**EXERCISE INSTRUCTIONS**
As the answer, set down the lines below from the one containing "ASCII one, as" through the one containing "[] => Raised", exactly and inclusively, and no others.

**SOURCE MATERIAL**
=== Begin Enclosure ===

(** [int(s)] for a [str]: white space around the literal is dropped, a
    sign may come first, then decimal digits.  (The digit class is the
    ASCII one, as for the patterns; the interpreter's limit on the length
    of a literal, 4300 digits unless configured, is not modelled.) *)
Definition int_of_str (s : text) : outcome Z :=
  let s := strip_by is_int_space s in
  let '(neg, body) :=
    match s with
    | c :: r =>
        if is_chr "-" c then (true, r)
        else if is_chr "+" c then (false, r)
        else (false, s)
    | [] => (false, [])
    end in
  match body with
  | d :: r =>
      match digit_val d ≫= (λ v, int_digits v r) with
      | Some n => Returned (if neg : bool then - n else n)
      | None => Raised (ValueError "invalid literal for int() with base 10")
      end
  | [] => Raised (ValueError "invalid literal for int() with base 10")
  end.

(** [s.startswith(c)] for a one-character prefix. *)
Definition startswith (c : char) (s : text) : bool :=
  match s with
  | c' :: _ => (c' =? c)%N
  | [] => false
  end.

(** [s.strip(c)]: every leading and trailing [c] is dropped. *)
Definition strip_chr (c : char) (s : text) : text :=
  strip_by (λ c', (c' =? c)%N) s.

(** [a < b] on [str]: lexicographic on the code points. *)
Fixpoint text_ltb (a b : text) : bool :=
  match a, b with
  | _, [] => false
  | [], _ :: _ => true
  | x :: a', y :: b' => (x <? y)%N || ((x =? y)%N && text_ltb a' b')
  end.

(** ** A [dict] that remembers the order of insertion *)

Section OrderedDict.
Context {K V : Type} `{EqDecision K}.

Definition odict : Type := list (K * V).

(** [d.get(k)]. *)
Fixpoint od_get (d : odict) (k : K) : option V :=
  match d with
  | [] => None
  | (k', v) :: d' => if decide (k' = k) then Some v else od_get d' k
  end.

(** [d[k] = f(d.get(k))]: a new key goes last, a key already there keeps
    its place. *)
Fixpoint od_set (k : K) (f : option V → V) (d : odict) : odict :=
  match d with
  | [] => [(k, f None)]
  | (k', v) :: d' =>
      if decide (k' = k) then (k', f (Some v)) :: d'
      else (k', v) :: od_set k f d'
  end.

(** [s = d.setdefault(k, v0)] followed by updates of [s] in place. *)
Definition od_setdefault_update (k : K) (v0 : V) (f : V → V) (d : odict) : odict :=
  od_set k (λ o, f (default v0 o)) d.
End OrderedDict.
Arguments odict : clear implicits.

(** The accumulation loop
    [for r in rows: s = d.setdefault(key(r), new(r)); add(s, r)]. *)
Definition group_fold {R K V : Type} `{EqDecision K}
    (key : R → K) (new : R → V) (add : V → R → V) (rows : list R) : odict K V :=
  foldl (λ d r, od_setdefault_update (key r) (new r) (λ s, add s r) d) [] rows.

(** A loop that builds a list and stops at the first error. *)
Fixpoint mapM {A B : Type} (f : A → outcome B) (l : list A) : outcome (list B) :=
  match l with
  | [] => Returned []
  | x :: l' => y ← f x; ys ← mapM f l'; mret (y :: ys)
  end.

(** [sorted(l, key=...)] for a key with the strict order [lt]: stable. *)
Section SortedLt.
Context {A : Type} (lt : A → A → bool).

Fixpoint insert_lt (x : A) (l : list A) : list A :=
  match l with
  | [] => [x]
  | y :: l' => if lt y x then y :: insert_lt x l' else x :: l
  end.

Definition sorted_lt (l : list A) : list A := foldr insert_lt [] l.
End SortedLt.

End PyStr.

(* ===================================================================== *)
(** * analysis_rules.py: the work-hours setting *)
(* ===================================================================== *)

Module work_hours.
Import Py Re PyStr analysis_rules.

(** An argument that fits a C [int]. *)
Definition c_int (n : Z) : bool := (- 2 ^ 31 <=? n) && (n <=? 2 ^ 31 - 1).

(** [datetime.time(hour, minute)]: the arguments are converted to C
    [int]s, then checked against their ranges. *)
Definition time_of (hour minute : Z) : outcome time :=
  if negb (c_int hour && c_int minute) then Raised OverflowError
  else if negb ((0 <=? hour) && (hour <=? 23)) then
    Raised (ValueError "hour must be in 0..23")
  else if negb ((0 <=? minute) && (minute <=? 59)) then
    Raised (ValueError "minute must be in 0..59")
  else Returned ((hour * 60 + minute) * 60 * us_per_sec).

Definition _parse_work_hours (work_hours : Py.text) : outcome (time * time) :=
  let s := strip work_hours in
  '(a, b) ← unpack2 (split_once (chr "-") s);
  '(h1, m1) ← unpack2 (split_once (chr ":") (strip a));
  '(h2, m2) ← unpack2 (split_once (chr ":") (strip b));
  h1 ← int_of_str h1;
  m1 ← int_of_str m1;
  start ← time_of h1 m1;
  h2 ← int_of_str h2;
  m2 ← int_of_str m2;
  end_ ← time_of h2 m2;
  mret (start, end_).

Section Detectors.
Variables (_RE_HAS_QUESTION _RE_PRICE_INTENT _RE_BUY_INTENT
           _RE_AVAIL_INTENT _RE_NEXT_STEP : Py.text → bool).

=== End Enclosure ===

**ANSWER TO THIS TASK**
    ASCII one, as for the patterns; the interpreter's limit on the length
    of a literal, 4300 digits unless configured, is not modelled.) *)
Definition int_of_str (s : text) : outcome Z :=
  let s := strip_by is_int_space s in
  let '(neg, body) :=
    match s with
    | c :: r =>
        if is_chr "-" c then (true, r)
        else if is_chr "+" c then (false, r)
        else (false, s)
    | [] => (false, [])
    end in
  match body with
  | d :: r =>
      match digit_val d ≫= (λ v, int_digits v r) with
      | Some n => Returned (if neg : bool then - n else n)
      | None => Raised (ValueError "invalid literal for int() with base 10")
      end
  | [] => Raised (ValueError "invalid literal for int() with base 10")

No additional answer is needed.